Enough of being welcomed to our own country
I fully support Jacinta Price’s call to end the divisive and racist welcome to country ceremonies (“Cut welcome to country: Price”, 14/8). They are not only fake, with no historical origins, but are divisive, telling the rest of us we are not welcome in our own country, a country created by millions like us, past and present, most of whom have never mistreated any Aboriginal people and have happily contributed part of our taxes to close the gap.
Even well-supported goodwill has its limits, and the Yes campaign with its guilt and grievance and total failure to acknowledge all that is good about Australia today is stretching those limits. Some genuine truth-telling would seem to be in order.
Doug Hurst, Chapman, ACT
I agree with the comments by Jacinta Price and Tony Abbott regarding welcome to country introductions. I would like to suggest the following welcome to country would indeed be far more welcoming and inclusive:
We acknowledge the traditional owners of this land and pay our respects to elders past, present and emerging. We acknowledge the early settlers who developed the nation, adding government, industry and social services. We acknowledge the Anzacs who paid the ultimate price to defend this land and ensure our freedoms. We acknowledge the immigrants who enrich our culture. Above all, we acknowledge God, the creator and sustainer of our land, who made us all equal.
Rhonda Miller, East Lindfield, NSW
How right is Jacinta Price to call for a curb on the overuse of the welcome to country mantra? Most people are too polite or not prepared to face the social media tsunami of bile to criticise woke or progressive virtue-signalling. More and more people will confess privately that they are “over it” or “I don’t need to be welcomed to my own country”.
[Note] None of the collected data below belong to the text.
(** The result and the entry point, when it was stored; [size] is not looked at. *)
Definition elf_load (data : list Z) : M loader (bool * option Z) :=
  magic <-- of_option (field data 0 4) ;;
  if negb (magic =? ELF_MAGIC) then ret (false, None)
  else
    machine <-- of_option (field data 18 2) ;;
    if negb (machine =? 0x3E) then ret (false, None)
    else
      entry <-- of_option (field data 24 8) ;;
      phoff <-- of_option (field data 32 8) ;;
      phentsize <-- of_option (field data 54 2) ;;
      phnum <-- of_option (field data 56 2) ;;
      ok <-- elf_segments (Z.to_nat phnum) data phoff phentsize 0 ;;
      ret (ok, Some entry).
End loader_code.

(** ** The checksum separates images *)

Section checksum.
Implicit Types (l data : list Z).

Definition is_byte (b : Z) : Prop := 0 <= b < 256.

(** The inverse of the prime modulo 2^64. *)
Definition fnv_inverse : Z := 14886173955864302971.

Lemma fnv_cancel x : 0 <= x < 2 ^ 64 -> u64 (u64 (x * fnv_prime) * fnv_inverse) = x.
Proof.
  intros Hx. unfold wrap. rewrite Z.mul_mod_idemp_l, <- Z.mul_assoc by done.
  rewrite <- Z.mul_mod_idemp_r by done. replace (fnv_prime * fnv_inverse mod 2 ^ 64) with 1 by reflexivity.
  rewrite Z.mul_1_r. by apply Z.mod_small.
Qed.

Lemma lxor_bound w a b : 0 <= w -> 0 <= a < 2 ^ w -> 0 <= b < 2 ^ w -> 0 <= Z.lxor a b < 2 ^ w.
Proof.
  intros Hw Ha Hb. assert (Z.lxor a b = wrap w (Z.lxor a b)) as ->; [|by apply wrap_bound].
  apply Z.bits_inj'. intros i Hi. rewrite testbit_wrap, Z.lxor_spec by lia.
  destruct (Z.ltb_spec i w); [by rewrite andb_true_r|].
  by rewrite (testbit_above w a), (testbit_above w b) by done.
Qed.

Lemma fnv_step_lxor h b h' b' :
  0 <= h < 2 ^ 64 -> is_byte b -> 0 <= h' < 2 ^ 64 -> is_byte b' ->
  fnv_step h b = fnv_step h' b' -> Z.lxor h b = Z.lxor h' b'.
Proof.
  intros Hh Hb Hh' Hb' E. unfold is_byte in *. apply (f_equal (λ x, u64 (x * fnv_inverse))) in E.
  unfold fnv_step in E. rewrite !fnv_cancel in E by (apply (lxor_bound 64); lia). exact E.
Qed.

Lemma lxor_cancel_r a b c : Z.lxor a c = Z.lxor b c -> a = b.
Proof.
  intros E. apply (f_equal (λ x, Z.lxor x c)) in E.
  by rewrite !Z.lxor_assoc, !Z.lxor_nilpotent, !Z.lxor_0_r in E.
Qed.

Lemma fnv_step_bound h b : 0 <= fnv_step h b < 2 ^ 64.
Proof. by apply wrap_bound. Qed.

Lemma fnv_bound h l : 0 <= h < 2 ^ 64 -> 0 <= foldl fnv_step h l < 2 ^ 64.
Proof. revert h. induction l as [|b l IH]; intros h Hh; [done|]. apply IH, fnv_step_bound. Qed.

(** The rest of the input keeps different states apart. *)
Lemma fnv_inj l h h' :
  Forall is_byte l -> 0 <= h < 2 ^ 64 -> 0 <= h' < 2 ^ 64 ->
  foldl fnv_step h l = foldl fnv_step h' l -> h = h'.
Proof.
  revert h h'. induction l as [|b l IH]; intros h h' Hl Hh Hh' E; [done|]. apply Forall_cons in Hl as [Hb Hl].
  apply (IH _ _ Hl (fnv_step_bound _ _) (fnv_step_bound _ _)) in E.
  eapply lxor_cancel_r, fnv_step_lxor; eauto.
Qed.

Lemma fnv_differs h a x y b :
  0 <= h < 2 ^ 64 -> is_byte x -> is_byte y -> Forall is_byte b -> x <> y ->
  foldl fnv_step h (a ++ x :: b) <> foldl fnv_step h (a ++ y :: b).
Proof.
  intros Hh Hx Hy Hb Hxy E. rewrite !foldl_app in E. cbn [foldl] in E.
  apply fnv_inj in E; [|done|apply fnv_step_bound|apply fnv_step_bound].
  pose proof (fnv_bound h a Hh). apply fnv_step_lxor in E; [|done..].
  rewrite !(Z.lxor_comm (foldl fnv_step h a)) in E. by apply lxor_cancel_r in E.
Qed.

Lemma basis_bound : 0 <= fnv_basis < 2 ^ 64.
Proof. unfold fnv_basis. lia. Qed.

Lemma le_app a l : le (a ++ l) = le a + 256 ^ Z.of_nat (length a) * le l.
Proof.
  induction a as [|b a IH]; [simpl; lia|]. cbn [app le length]. rewrite IH, Nat2Z.inj_succ, Z.pow_succ_r by lia. lia.
Qed.

Lemma le_differs a x y b : x <> y -> le (a ++ x :: b) <> le (a ++ y :: b).
Proof.
  intros Hxy E. rewrite !le_app in E. cbn [le] in E.
  assert (0 < 256 ^ Z.of_nat (length a)) by (apply Z.pow_pos_nonneg; lia). nia.
Qed.
(** The keyboard buffer is a bounded queue: [kbd_push] appends a scancode, or drops it
    and returns -1 when 127 are waiting, and [keyboard_poll] takes the oldest one out;
    no access is outside the array. *)
Theorem keyboard_ring_refines k q sc :
  ring k q ->
  ((Z.of_nat (length q) < 127 /\ exists k', kbd_push sc k = Ret 0 k' /\ ring k' (q ++ [sc])) \/
   (Z.of_nat (length q) = 127 /\ kbd_push sc k = Ret (-1) k)) /\
  match q with
  | [] => keyboard_poll k = Ret None k
  | x :: r => exists k', keyboard_poll k = Ret (Some x) k' /\ ring k' r
  end.
Proof.
  intros Hr. split.
  - destruct (kbd_push_run k q sc Hr) as [(Hl & k' & E & Hr' & _)|[Hl E]]; [left|right]; split; try done.
    by exists k'.
  - pose proof (keyboard_poll_run k q Hr) as Hp. destruct q as [|x r]; [done|].
    destruct Hp as (k' & E & Hr' & _). by exists k'.
Qed.

(** [input_poll] empties the keyboard buffer and edits the line with every character in
    turn: a backspace takes the last character, a newline empties the line, and a
    printable character is appended while there is room.  It never leaves its buffer. *)
Theorem input_poll_spec k i q l :
  ring k q -> Forall (λ sc, 0 <= sc) q -> is_bit (shift_pressed k) -> is_bit (caps_lock k) -> line_rep i l ->
  exists k' i', input_poll (mkTerm k i) = Ret tt (mkTerm k' i') /\ ring k' [] /\
    line_rep i' (foldl edit l (ascii_or0 k <$> q)).
Proof. intros Hr Hq Hs Hc Hl. destruct (input_poll_run k i q l Hr Hq Hs Hc Hl) as (k' & i' & E & Hr' & Hl' & _). by exists k', i'. Qed.

(** [shell_tick] executes the line as it was before the keys of this tick, when there was
    one and these keys leave the line empty, by a newline or by backspaces alone;
    in every other case nothing is executed and the edited line is shown. *)
Theorem shell_tick_spec k i q l :
  ring k q -> Forall (λ sc, 0 <= sc) q -> is_bit (shift_pressed k) -> is_bit (caps_lock k) -> line_rep i l ->
  Forall (λ c, c <> 0) l ->
  let l' := foldl edit l (ascii_or0 k <$> q) in
  exists k' i', shell_tick (mkTerm k i) =
      Ret (if decide (l <> [] /\ l' = []) then (Some l, []) else (None, l')) (mkTerm k' i') /\
    ring k' [] /\ line_rep i' l'.
Proof.
  intros Hr Hq Hs Hc Hl Hnz l'. destruct (shell_tick_run k i q l Hr Hq Hs Hc Hl Hnz) as (k' & i' & E & Hr' & Hl' & _). by exists k', i'.
Qed.

(** Caps lock does the opposite of what it should: it never changes the case of a letter,
    which follows shift alone, and it acts as shift on every other key. *)
Theorem caps_lock_inverted k sc n s :
  is_bit (shift_pressed k) -> is_bit (caps_lock k) -> aget normal sc = Some n -> aget shifted sc = Some s ->
  keyboard_scancode_to_ascii k sc =
    Some (if (97 <=? n) && (n <=? 122) then if truth (shift_pressed k) then s else n
          else if truth (Z.lxor (shift_pressed k) (caps_lock k)) then s else n).
Proof. apply ascii_run. Qed.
Bruce Collison, Banks, ACT
Three cheers for Jacinta Price for calling out the gratuitous and cringe-inspiring exercise in political correctness that welcome to country has become. No public occasion today, however grand or trite, is immune to this divisive ritual. Price sums up the absurdity of the mantra in these few words: “Australians don’t need to be welcomed to their own country.” Boom. By all means let it be trotted out on occasions with an Indigenous focus, but that’s where it should begin and end. And don’t get me started on the flag.
Peter Austin, Mount Victoria, NSW
I’m glad to hear some pushback against welcome to country. I’ve almost spoken out during an education session at work for a new IT program when the person started with a welcome to country. The endless empty gestures and virtue-signalling are tedious. All Australians are equal regardless of ancestry or how long it can be traced back to a patch of land.
Eric Starra, Rivett, ACT
Two articles in The Australian on Monday (“Meeting fatigue exhausting resources” and “If we help just 10,000 kids we’ll close the gap for good”) describe two organisations, KRED Enterprises and AIEF, that are doing excellent work in respectively promoting productive use of land held under native title and the education of young Indigenous people.
These organisations already exist, are fully functional and the work they are doing seems to be quite inspirational. All of which leads one to question the professed critical importance of the Aboriginal voice to parliament in “closing the gap”.
Bill Pannell, Dalkeith WA
If the figures quoted by federal Education Minister Jason Clare and AIEF’s Andrew Penfold are correct we need to spend just under $1.5bn to make a huge difference. In the context of today’s budgets, if that cannot be found then governments are not serious about closing the gap and the voice should be called out for the virtue-signalling that it is.
Chris Taylor, Dernancourt, SA
There seems to be a perception by the voice supporters that such a body will have a common view. Considering the divergent needs, cultural practices, aspirations, geography and languages of First Nations people, this is highly unlikely. If consensus cannot be reached on the Intervention, alcohol controls and the cashless debit card, the chances look grim.